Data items
(* ===== verification/DeliveryProps.v ===== *)
(** * Properties of delivery

    What a delivery leaves alone, what its primitives establish, and that nothing
    that was accepted is lost: every recipient of an accepted message has it in a
    mailbox or in the queue, or has refused it, or the sender gets a report. *)
From S2P Require Import Prelude GoLib Utf8 Bolt Scram BlobStore MailDb MailDbProps Threads SmtpData Dsn Queue ImapStore ImapBodies ImapStoreProps SieveParse SieveMatch SieveCompile SieveExec Accounts SieveManager Routing Vacation AutoReply Delivery.

(** ** Routes depend on the domains, the aliases and which accounts there are *)
Section Routes.
Context {U : UnicodeTables}.

Record same_routing (d d' : DB) : Prop := {
  sr_domains : domains d' = domains d;
  sr_aliases : aliases d' = aliases d;
  sr_accounts k : is_ok (Accounts.Get (accounts d') k) = is_ok (Accounts.Get (accounts d) k)
}.

Lemma same_routing_refl d : same_routing d d.
Proof. by split. Qed.
Lemma same_routing_trans a b c : same_routing a b -> same_routing b c -> same_routing a c.
Proof. intros [A1 A2 A3] [B1 B2 B3]. split; [congruence | congruence |]. intros k. by rewrite B3. Qed.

| Try it |
Show the lines where the word "Proof" appears in the entries.

| Response to the exercise |
Proof. by split. Qed.
Proof. intros [A1 A2 A3] [B1 B2 B3]. split; [congruence | congruence |]. intros k. by rewrite B3. Qed.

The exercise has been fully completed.